Exercise prompt:
Copy every line from the records below that carries the word "Require".

Collected data
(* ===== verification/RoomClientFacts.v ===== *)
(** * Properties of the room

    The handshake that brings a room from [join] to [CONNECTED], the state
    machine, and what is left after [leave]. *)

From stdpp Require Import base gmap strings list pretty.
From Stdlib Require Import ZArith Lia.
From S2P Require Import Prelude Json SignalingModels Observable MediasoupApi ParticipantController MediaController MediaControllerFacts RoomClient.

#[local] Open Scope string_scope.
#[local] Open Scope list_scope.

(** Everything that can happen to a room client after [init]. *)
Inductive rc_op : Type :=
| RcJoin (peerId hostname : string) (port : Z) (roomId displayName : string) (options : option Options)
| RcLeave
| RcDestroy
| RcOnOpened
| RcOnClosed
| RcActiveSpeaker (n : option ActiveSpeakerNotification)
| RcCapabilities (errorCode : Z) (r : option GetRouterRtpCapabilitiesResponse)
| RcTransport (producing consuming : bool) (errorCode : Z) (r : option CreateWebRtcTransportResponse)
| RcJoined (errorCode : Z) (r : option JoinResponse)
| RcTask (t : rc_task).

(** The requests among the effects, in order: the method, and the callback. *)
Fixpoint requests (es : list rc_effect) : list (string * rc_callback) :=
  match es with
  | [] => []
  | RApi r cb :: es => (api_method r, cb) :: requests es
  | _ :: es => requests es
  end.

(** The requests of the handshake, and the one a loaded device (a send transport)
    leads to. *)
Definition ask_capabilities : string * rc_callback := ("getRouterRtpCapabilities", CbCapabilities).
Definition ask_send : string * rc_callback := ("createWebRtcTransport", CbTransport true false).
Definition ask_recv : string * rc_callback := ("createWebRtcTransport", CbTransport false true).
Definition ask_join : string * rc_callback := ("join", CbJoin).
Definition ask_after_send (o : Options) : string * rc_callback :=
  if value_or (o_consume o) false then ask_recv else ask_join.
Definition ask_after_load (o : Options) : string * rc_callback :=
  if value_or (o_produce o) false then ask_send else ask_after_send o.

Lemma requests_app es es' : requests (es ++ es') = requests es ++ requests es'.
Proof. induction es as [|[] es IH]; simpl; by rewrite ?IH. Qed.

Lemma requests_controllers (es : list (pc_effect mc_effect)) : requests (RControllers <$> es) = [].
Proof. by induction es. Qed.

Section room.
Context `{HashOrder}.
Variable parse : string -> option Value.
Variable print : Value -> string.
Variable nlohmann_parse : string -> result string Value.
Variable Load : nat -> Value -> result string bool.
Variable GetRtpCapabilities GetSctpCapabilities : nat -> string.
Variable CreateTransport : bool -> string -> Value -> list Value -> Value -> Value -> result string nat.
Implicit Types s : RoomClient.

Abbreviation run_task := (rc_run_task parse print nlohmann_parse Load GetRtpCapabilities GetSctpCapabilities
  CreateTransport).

Response to this task:
From stdpp Require Import base gmap strings list pretty.
From Stdlib Require Import ZArith Lia.
From S2P Require Import Prelude Json SignalingModels Observable MediasoupApi ParticipantController MediaController MediaControllerFacts RoomClient.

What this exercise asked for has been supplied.